> _DATASET ENTRIES_
/---

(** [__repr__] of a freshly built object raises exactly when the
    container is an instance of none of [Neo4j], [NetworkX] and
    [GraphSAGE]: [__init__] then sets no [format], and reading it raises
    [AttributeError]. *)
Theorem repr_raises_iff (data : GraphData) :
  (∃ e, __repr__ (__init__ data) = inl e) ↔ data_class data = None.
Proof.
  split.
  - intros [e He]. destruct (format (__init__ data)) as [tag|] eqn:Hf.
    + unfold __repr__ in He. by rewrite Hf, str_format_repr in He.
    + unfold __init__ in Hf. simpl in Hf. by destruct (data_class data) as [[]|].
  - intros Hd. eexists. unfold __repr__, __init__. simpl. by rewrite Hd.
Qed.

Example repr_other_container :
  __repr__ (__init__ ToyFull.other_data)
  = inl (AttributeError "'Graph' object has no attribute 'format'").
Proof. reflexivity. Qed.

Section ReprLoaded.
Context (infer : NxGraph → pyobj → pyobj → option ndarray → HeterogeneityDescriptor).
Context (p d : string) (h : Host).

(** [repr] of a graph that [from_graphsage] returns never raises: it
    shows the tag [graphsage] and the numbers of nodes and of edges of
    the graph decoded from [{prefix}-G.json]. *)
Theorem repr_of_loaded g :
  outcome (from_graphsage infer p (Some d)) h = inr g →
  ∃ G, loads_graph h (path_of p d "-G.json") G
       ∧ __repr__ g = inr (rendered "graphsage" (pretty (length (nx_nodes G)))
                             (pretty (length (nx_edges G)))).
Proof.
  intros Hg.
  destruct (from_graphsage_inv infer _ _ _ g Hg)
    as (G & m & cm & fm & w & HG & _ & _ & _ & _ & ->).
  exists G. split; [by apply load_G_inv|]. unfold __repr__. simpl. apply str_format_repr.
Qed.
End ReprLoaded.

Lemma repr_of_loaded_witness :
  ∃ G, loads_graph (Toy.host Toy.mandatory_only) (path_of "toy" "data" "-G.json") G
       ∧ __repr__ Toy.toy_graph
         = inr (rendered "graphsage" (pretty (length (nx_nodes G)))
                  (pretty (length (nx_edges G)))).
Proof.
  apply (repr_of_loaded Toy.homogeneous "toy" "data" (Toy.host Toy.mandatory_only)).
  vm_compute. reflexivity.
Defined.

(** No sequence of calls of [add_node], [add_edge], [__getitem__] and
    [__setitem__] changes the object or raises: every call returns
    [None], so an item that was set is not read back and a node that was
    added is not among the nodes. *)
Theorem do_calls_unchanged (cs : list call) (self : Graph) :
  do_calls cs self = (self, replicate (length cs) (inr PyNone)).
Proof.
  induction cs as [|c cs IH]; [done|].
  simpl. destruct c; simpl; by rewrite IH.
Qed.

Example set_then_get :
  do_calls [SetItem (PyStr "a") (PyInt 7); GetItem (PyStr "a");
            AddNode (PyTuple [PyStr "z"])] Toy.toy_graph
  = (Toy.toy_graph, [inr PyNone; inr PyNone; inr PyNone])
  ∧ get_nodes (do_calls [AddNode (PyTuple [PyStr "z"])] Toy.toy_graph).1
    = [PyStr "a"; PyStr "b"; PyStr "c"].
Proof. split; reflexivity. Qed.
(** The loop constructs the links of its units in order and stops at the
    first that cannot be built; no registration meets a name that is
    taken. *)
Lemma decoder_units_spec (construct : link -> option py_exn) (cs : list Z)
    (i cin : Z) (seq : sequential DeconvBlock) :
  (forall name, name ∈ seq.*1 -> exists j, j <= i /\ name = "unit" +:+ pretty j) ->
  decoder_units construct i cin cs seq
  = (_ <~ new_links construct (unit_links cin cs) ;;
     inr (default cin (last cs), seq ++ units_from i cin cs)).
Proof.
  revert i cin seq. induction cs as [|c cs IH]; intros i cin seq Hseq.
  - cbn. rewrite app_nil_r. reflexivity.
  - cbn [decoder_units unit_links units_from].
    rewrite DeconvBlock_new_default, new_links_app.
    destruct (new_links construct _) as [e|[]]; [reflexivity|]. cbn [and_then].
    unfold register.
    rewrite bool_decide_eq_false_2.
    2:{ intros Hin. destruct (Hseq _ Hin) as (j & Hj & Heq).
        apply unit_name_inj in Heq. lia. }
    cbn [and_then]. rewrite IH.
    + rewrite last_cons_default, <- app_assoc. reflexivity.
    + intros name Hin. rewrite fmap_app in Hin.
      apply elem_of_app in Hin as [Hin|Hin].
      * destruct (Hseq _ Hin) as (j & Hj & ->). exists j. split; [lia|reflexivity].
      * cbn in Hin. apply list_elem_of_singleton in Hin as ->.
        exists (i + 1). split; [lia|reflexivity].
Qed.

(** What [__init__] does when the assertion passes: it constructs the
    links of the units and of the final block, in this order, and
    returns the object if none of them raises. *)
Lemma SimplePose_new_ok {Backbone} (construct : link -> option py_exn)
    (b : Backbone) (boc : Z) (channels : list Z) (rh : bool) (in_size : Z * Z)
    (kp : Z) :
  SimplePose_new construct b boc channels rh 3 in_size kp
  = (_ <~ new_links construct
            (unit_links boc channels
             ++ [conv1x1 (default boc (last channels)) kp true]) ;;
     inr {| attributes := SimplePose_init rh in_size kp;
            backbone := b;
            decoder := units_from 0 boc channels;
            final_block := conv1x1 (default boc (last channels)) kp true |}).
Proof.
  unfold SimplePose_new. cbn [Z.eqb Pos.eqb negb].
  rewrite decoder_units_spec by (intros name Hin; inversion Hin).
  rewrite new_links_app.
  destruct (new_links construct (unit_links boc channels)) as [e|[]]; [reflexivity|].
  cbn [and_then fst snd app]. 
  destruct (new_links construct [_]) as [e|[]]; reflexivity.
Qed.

\---
/---

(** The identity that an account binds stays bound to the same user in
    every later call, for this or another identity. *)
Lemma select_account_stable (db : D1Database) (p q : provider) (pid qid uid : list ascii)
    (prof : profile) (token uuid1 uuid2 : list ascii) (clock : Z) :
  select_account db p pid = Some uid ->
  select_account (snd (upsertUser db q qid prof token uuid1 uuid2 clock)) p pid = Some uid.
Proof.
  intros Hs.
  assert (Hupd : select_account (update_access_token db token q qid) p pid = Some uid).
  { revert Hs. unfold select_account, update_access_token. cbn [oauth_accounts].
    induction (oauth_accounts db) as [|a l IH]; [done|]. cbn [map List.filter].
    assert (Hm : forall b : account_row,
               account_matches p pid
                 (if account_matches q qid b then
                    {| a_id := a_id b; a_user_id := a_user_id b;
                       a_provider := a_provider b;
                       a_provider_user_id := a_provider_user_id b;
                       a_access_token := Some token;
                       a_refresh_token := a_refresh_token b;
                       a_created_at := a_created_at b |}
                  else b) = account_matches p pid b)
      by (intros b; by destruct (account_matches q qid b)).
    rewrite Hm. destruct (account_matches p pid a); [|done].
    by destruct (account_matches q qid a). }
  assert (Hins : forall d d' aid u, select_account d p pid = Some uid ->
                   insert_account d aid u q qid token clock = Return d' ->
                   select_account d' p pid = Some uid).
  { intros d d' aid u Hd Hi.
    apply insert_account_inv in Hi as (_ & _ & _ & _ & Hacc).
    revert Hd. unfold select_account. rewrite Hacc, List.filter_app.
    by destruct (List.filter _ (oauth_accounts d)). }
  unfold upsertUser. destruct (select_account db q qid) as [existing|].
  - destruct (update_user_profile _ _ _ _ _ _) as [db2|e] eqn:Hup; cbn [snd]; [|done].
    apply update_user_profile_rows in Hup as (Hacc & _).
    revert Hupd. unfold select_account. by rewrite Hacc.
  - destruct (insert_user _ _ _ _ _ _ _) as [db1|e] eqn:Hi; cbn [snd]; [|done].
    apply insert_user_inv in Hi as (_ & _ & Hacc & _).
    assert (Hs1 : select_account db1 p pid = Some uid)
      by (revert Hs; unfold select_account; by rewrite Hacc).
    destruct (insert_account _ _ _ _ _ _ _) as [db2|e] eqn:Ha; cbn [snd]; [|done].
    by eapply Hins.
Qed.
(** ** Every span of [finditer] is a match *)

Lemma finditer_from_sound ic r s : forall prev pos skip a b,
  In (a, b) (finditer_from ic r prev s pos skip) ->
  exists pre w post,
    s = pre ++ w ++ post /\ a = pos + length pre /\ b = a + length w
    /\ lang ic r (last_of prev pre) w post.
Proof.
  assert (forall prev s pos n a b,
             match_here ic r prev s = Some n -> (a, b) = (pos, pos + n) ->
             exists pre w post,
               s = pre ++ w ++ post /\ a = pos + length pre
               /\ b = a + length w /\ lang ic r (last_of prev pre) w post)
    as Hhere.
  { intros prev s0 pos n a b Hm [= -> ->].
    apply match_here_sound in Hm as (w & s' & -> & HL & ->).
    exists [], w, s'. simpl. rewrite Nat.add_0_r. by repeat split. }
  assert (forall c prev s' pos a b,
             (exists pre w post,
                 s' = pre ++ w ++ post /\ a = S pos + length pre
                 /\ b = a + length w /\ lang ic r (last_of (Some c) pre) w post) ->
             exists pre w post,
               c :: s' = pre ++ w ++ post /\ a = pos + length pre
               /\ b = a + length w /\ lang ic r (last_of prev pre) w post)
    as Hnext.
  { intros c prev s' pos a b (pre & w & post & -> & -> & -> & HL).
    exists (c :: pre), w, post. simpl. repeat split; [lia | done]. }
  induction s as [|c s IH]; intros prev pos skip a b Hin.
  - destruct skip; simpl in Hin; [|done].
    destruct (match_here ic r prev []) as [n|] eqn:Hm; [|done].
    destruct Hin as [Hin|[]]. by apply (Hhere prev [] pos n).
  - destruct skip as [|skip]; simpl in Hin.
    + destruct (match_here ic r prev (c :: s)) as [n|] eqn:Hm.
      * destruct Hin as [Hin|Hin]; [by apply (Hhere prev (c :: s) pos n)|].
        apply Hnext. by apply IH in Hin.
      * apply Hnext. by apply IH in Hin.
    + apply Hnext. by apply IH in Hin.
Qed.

\---
/---

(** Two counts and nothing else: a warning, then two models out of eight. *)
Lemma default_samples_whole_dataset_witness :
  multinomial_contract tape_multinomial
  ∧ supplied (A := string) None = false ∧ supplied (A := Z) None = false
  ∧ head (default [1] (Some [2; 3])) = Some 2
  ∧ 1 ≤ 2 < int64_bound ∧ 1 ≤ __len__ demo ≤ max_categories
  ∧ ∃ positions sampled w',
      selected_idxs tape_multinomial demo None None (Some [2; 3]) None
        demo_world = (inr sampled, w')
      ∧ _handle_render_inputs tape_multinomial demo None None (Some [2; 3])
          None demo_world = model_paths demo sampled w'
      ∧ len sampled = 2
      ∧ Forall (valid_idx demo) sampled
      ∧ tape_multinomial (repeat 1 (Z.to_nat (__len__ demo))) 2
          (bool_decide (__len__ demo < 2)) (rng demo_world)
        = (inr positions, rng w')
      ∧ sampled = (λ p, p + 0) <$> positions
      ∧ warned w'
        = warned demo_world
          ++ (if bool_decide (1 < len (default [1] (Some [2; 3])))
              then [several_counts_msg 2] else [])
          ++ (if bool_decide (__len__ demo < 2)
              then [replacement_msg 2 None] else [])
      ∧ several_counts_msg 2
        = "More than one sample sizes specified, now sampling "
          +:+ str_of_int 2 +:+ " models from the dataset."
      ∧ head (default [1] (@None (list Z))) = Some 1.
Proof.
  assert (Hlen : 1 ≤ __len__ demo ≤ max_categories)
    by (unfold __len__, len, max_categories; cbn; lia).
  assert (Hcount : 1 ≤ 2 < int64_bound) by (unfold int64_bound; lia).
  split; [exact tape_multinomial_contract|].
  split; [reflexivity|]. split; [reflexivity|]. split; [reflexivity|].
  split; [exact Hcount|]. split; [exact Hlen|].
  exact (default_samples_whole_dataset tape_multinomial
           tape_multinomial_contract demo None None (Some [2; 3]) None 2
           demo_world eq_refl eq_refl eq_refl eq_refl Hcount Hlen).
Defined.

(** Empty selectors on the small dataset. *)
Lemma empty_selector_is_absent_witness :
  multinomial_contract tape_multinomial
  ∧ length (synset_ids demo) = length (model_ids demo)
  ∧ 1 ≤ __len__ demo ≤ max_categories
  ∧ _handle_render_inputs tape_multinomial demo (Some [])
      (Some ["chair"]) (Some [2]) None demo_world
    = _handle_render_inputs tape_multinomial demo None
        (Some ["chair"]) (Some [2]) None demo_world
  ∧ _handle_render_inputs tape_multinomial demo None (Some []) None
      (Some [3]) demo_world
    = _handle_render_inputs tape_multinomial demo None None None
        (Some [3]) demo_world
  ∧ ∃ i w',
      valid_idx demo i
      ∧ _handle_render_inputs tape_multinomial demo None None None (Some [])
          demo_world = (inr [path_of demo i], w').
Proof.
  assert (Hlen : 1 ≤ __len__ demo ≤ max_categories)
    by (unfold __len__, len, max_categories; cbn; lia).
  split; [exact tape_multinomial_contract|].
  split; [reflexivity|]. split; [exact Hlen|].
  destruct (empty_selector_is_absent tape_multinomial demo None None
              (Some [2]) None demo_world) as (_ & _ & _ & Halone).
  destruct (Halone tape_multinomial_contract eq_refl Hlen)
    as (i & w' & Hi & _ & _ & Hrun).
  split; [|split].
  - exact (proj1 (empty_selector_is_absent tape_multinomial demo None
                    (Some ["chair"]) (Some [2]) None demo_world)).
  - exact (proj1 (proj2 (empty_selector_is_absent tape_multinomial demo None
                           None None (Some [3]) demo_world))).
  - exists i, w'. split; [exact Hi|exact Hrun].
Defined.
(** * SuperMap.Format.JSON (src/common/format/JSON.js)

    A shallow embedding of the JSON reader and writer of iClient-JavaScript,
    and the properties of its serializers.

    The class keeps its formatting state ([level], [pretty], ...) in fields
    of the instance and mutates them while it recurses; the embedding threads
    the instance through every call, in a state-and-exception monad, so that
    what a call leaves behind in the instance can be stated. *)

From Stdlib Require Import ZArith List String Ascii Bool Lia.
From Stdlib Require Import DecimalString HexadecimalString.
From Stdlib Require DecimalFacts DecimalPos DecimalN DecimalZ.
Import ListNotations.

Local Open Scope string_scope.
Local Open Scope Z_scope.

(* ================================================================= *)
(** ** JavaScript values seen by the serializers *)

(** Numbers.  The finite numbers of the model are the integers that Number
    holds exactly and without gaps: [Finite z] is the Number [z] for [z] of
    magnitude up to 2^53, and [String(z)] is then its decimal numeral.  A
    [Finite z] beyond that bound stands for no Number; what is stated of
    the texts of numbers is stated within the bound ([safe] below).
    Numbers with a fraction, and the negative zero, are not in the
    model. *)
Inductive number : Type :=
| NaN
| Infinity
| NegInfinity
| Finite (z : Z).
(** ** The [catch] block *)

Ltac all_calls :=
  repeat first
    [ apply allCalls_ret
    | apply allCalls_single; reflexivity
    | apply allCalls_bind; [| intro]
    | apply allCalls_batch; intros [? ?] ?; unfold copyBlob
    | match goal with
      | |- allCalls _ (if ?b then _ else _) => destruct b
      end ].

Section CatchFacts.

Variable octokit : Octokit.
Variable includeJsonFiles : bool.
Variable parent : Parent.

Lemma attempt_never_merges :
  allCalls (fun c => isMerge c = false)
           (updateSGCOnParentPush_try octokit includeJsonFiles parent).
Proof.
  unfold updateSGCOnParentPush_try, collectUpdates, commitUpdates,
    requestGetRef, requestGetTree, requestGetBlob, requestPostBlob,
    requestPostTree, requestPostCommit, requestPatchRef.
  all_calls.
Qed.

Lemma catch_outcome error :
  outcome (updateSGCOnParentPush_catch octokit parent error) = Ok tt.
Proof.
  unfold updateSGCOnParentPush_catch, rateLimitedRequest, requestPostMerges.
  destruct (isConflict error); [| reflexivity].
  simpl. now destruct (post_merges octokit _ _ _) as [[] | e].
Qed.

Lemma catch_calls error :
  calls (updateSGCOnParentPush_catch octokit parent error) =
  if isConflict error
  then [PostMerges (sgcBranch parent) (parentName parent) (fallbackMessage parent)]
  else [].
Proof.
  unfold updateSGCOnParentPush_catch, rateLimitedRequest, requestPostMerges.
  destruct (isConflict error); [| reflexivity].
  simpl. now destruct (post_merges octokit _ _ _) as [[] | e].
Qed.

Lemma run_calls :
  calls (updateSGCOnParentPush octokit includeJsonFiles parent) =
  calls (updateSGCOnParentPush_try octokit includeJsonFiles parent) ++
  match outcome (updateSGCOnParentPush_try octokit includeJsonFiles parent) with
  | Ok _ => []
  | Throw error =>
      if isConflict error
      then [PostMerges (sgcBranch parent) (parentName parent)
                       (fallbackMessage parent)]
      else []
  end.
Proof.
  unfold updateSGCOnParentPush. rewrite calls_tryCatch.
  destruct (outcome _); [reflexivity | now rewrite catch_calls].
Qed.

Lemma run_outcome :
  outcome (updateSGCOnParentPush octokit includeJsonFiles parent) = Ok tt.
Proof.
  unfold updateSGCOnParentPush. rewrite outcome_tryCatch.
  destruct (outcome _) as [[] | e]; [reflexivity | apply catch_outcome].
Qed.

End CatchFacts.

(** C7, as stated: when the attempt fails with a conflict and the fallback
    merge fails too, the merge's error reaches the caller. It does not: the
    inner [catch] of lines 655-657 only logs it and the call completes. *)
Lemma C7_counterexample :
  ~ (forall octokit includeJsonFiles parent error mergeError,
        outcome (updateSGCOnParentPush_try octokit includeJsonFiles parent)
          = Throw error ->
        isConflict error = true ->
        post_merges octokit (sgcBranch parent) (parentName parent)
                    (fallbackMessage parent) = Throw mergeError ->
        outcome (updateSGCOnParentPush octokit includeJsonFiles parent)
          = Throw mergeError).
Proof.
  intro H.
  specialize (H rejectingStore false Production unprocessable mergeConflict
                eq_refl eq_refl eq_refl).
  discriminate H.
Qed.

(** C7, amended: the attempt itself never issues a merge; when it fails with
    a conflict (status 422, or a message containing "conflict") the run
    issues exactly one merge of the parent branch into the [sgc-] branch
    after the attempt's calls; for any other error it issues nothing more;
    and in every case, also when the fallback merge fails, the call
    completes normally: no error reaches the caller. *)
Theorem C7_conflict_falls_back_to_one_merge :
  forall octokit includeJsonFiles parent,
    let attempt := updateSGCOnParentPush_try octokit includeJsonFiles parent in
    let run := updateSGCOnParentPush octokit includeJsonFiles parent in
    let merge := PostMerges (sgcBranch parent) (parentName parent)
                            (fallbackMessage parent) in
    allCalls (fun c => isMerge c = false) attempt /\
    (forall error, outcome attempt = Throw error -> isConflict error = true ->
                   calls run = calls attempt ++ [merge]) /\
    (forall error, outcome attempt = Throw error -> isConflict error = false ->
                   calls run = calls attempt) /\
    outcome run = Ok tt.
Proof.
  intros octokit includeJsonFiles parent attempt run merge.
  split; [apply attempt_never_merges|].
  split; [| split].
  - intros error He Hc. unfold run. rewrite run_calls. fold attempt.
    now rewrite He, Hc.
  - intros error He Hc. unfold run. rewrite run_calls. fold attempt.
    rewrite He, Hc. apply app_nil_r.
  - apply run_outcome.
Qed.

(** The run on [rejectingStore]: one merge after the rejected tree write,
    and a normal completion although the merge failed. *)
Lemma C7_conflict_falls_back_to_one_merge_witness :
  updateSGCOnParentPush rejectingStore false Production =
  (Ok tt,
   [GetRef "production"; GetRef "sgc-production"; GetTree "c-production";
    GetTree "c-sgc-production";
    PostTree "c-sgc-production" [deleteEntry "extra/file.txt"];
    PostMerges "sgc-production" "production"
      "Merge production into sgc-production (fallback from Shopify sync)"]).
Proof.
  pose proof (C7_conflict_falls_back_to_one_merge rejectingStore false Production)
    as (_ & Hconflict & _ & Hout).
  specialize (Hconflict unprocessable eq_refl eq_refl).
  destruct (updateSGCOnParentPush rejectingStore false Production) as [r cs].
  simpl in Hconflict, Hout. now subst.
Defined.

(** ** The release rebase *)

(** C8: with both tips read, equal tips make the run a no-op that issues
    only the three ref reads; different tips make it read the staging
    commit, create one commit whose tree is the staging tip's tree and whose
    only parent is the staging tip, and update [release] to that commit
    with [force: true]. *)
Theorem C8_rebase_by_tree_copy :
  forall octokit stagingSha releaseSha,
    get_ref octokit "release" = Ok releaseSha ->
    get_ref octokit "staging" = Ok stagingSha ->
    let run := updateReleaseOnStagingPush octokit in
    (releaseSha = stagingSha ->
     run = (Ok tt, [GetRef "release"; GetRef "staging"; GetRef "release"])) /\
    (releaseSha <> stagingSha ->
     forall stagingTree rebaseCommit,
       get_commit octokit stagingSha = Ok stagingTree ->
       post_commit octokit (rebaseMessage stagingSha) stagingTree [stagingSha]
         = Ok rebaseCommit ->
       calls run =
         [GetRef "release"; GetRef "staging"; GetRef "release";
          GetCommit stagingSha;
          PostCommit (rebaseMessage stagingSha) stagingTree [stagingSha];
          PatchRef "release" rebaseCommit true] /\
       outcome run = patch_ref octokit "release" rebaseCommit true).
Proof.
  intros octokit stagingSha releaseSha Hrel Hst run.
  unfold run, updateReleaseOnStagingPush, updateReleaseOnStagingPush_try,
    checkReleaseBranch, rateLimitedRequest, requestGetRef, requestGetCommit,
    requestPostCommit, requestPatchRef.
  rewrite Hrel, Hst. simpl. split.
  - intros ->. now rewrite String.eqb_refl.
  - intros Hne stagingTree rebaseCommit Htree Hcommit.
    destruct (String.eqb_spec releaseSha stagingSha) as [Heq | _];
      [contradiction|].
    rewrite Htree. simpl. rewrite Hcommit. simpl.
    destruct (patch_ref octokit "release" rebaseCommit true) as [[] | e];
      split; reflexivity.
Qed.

\---

In these entries, please give the number of lines holding the string "Hconflict" and nothing more.

> _EXERCISE RESPONSE_
3